The defense budget will increase year-by-year towards 2024 when annually SEK 5,5 billion (€605 million) more will be available. 

Sweden will buy another 10 fighter jets and increase the Nordic military cooperation.

Sweden’s Defense budget for 2014 is SEK 46 billion (€5,06 billion), so the increase from today’s level will amount to around 12 percent.

The government suggests buying another ten of the multirole fighter aircraft JAS 39 E and two more submarines. The plan also includes upgrading the existing three Gotland-class submarines and two of the corvettes. 

The government says the increased defense spending will be partly finances by cutting spending on environment and nuclear safety cooperation with Russia. Sweden has since the mid-90ties provided funds to the international nuclear safety cooperation on Russia’s Kola Peninsula. 

Swedish funding has been spent in the infamous Andreeva-bay where highly radioactive spent nuclear fuel elements from Russia’s submarine fleet are stored in run-down facilities. Increased safety at the radon radioactive waste facility outside Murmansk was co-financed by Norway and Sweden, and a huge portion of Sweden’s nuclear safety aid over the last 20-years have been directed towards Leningrad and Kola nuclear power plants.

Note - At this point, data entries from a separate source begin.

Lemma sendMessage_ids A b newId now d :
  ids (snd (sendMessage A b newId now d)) = ids d
  \/ (ids (snd (sendMessage A b newId now d)) = (ids d ++ [newId])%list /\ newId ∉ ids d).
Proof.
  destruct (sendMessage A b newId now d) as [res d'] eqn:Hrun. cbn [snd].
  revert Hrun. unfold sendMessage, tryCatch. unfold bind at 1.
  destruct (User_findById (receiver b) d) as [r d0] eqn:Hu.
  apply User_findById_state in Hu as ->.
  destruct r as [[[oid ru]|]|e]; [|by intros [= _ <-]; left|by intros [= _ <-]; left].
  destruct (includes (User.blockedUsers ru) A); [by intros [= _ <-]; left|].
  unfold bind at 1.
  match goal with
  | |- context [Message_create newId ?dr d] =>
      destruct (Message_create newId dr d) as [r d1] eqn:Hc
  end.
  apply Message_create_ids in Hc. by destruct r; intros [= _ <-].
Qed.

Lemma getMessages_ids u c now d : ids (snd (getMessages u c now d)) = ids d.
Proof.
  unfold getMessages, tryCatch. destruct (negb (ObjectId_isValid c)); [done|].
  unfold bind at 1. unfold Message_findBetween.
  destruct (castObjectId u); [|done]. destruct (castObjectId c); [|done].
  unfold bind at 1. cbn [get ret].
  destruct (unreadFrom c _) as [unread|e]; [|done].
  destruct (Nat.ltb 0 (length unread)); [|done].
  unfold ids. cbn. rewrite map_map. apply map_ext. intros x.
  by destruct (includes _ _).
Qed.

Lemma markMessageRead_ids messageId u t v d :
  ids (snd (markMessageRead messageId u t v d)) = ids d.
Proof.
  unfold markMessageRead, tryCatch. unfold bind at 1.
  destruct (Message_findById messageId d) as [r d0] eqn:Hf.
  apply Message_findById_state in Hf as ->.
  destruct r as [[m|]|e]; [|done|done].
  destruct (negb (String.eqb (Message.receiver m) u)); [done|].
  unfold ids. cbn. apply ids_replaceDoc.
Qed.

Since 2002, Sweden has participated in the Dutch treat for Andreeva bay nuclear waste site, administrated by the European Bank for Reconstruction and Development (EBRD). The project aims at securing, repacking and transporting away the 21,000 spent nuclear fuel assemblies stored, in addition to securing thousands of cubic meters of radioactive waste in the area. Few places in the world are so large amount of highly radioactive waste stored in such bad conditions as here. Andreeva bay is less than 60 kilometers from Russia’s Arctic border to Norway.

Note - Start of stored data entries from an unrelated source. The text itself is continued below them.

(** [chrome.storage.local.set({ currentTimer: globalTimerState, isPaused: p })]. *)
Definition storageSet (p : bool) (w : World) : World :=
  set_storage
    (<["isPaused" := StoredFlag p]>
       (<["currentTimer" := StoredTimer (globalTimerState w)]> (storage w))) w.

(** [chrome.storage.local.remove(['currentTimer', 'isPaused'])]. *)
Definition storageRemove (w : World) : World :=
  set_storage (delete "isPaused" (delete "currentTimer" (storage w))) w.

Definition stopBackgroundTimer (w : World) : World :=
  let w :=
    match globalTimerInterval w with
    | Some h =>
        let w := clearInterval h w in
        mkWorld (globalTimerState w) (globalIsPaused w) None (liveIntervals w)
          (nextIntervalId w) (storage w) (notifications w)
    | None => w
    end in
  let w := set_globalTimerState None w in
  let w := set_globalIsPaused false w in
  storageRemove w.

Definition pauseBackgroundTimer (w : World) : World :=
  let w := set_globalIsPaused true w in
  storageSet true w.

Definition resumeBackgroundTimer (w : World) : World :=
  let w := set_globalIsPaused false w in
  storageSet false w.

(** The tail of the interval callback: "Save state every 10 seconds". *)
Definition saveEveryTen (w : World) : World :=
  match globalTimerState w with
  | Some ts =>
      if Z.rem (currentTime ts) 10 =? 0 then storageSet (globalIsPaused w) w
      else w
  | None => w
  end.

(** The callback registered by [startBackgroundCountdown]; the browser runs
    it once per second for as long as its handle is live. The timer object
    is mutated in place, which is written here as storing the updated
    record back in [globalTimerState]. *)
Definition tick (w : World) : World :=
  match globalTimerState w with
  | None => w
  | Some ts0 =>
    if globalIsPaused w then w else
    let ts := set_currentTime (currentTime ts0 - 1) ts0 in
    if currentTime ts <=? 0 then
      if isWorkTime ts then
        if (currentBlock ts <? blocks ts - 1)
           || ((currentBlock ts =? blocks ts - 1) && (0 <? remainingTime ts))
        then
          let ts := set_isWorkTime false ts in
          let ts := set_currentTime (grace ts * 60) ts in
          let w := set_globalTimerState (Some ts) w in
          let w := notify "Break Time 🕒"
                     ("Take " +:+ showZ (grace ts) +:+ " minutes to reset.") w in
          saveEveryTen w
        else
          let w := set_globalTimerState (Some ts) w in
          let w := notify "Session Complete 🏁" "All segments done! Great work!" w in
          stopBackgroundTimer w
      else
        let ts := set_currentBlock (currentBlock ts + 1) ts in
        let ts := set_isWorkTime true ts in
        if blocks ts <=? currentBlock ts then
          if 0 <? remainingTime ts then
            let ts := set_currentTime (remainingTime ts * 60) ts in
            let w := set_globalTimerState (Some ts) w in
            let w := notify "Final Segment"
                       ("Go for " +:+ showZ (remainingTime ts) +:+ " minutes!") w in
            saveEveryTen w
          else
            let w := set_globalTimerState (Some ts) w in
            let w := notify "Session Complete 🏁" "All segments done! Great work!" w in
            stopBackgroundTimer w
        else
          let ts := set_currentTime (segment ts * 60) ts in
          let w := set_globalTimerState (Some ts) w in
          let w := notify
                     ("Segment " +:+ showZ (currentBlock ts + 1) +:+ " of "
                        +:+ showZ (blocks ts))
                     ("Go for " +:+ showZ (segment ts) +:+ " minutes!") w in
          saveEveryTen w
    else
      saveEveryTen (set_globalTimerState (Some ts) w)
  end.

County Governor of Finnmark, Gunnar Kjønnøy, leads several of Norway’s bilateral nuclear safety projects with Russia.

Gunnar Kjønnøy is County Governor of Finnmark and heads Norway’s bi-lateral projects with Russia in the Andreeva bay. He says Sweden’s possible withdrawal from projects in the Andreeva will not affect their projects.

“We plan to sign the 2014-agreement including four projects in Andreeva bay with Murmansk Governor Marina Kovtun on May 16th. Our four projects for this year are preliminary works aimed at making it possible to do the removal of the spent nuclear fuel,” says Gunnar Kjønnøy to BarentsObserver.

Governor Kjønnøy admits that his office has not yet received the assignment and budget allocation letter yet from the authorities in Oslo. It is Norway’s Radiation Protection Authorities that, on behalf of the Foreign Ministry, administrate the nuclear safety cooperation with Russia.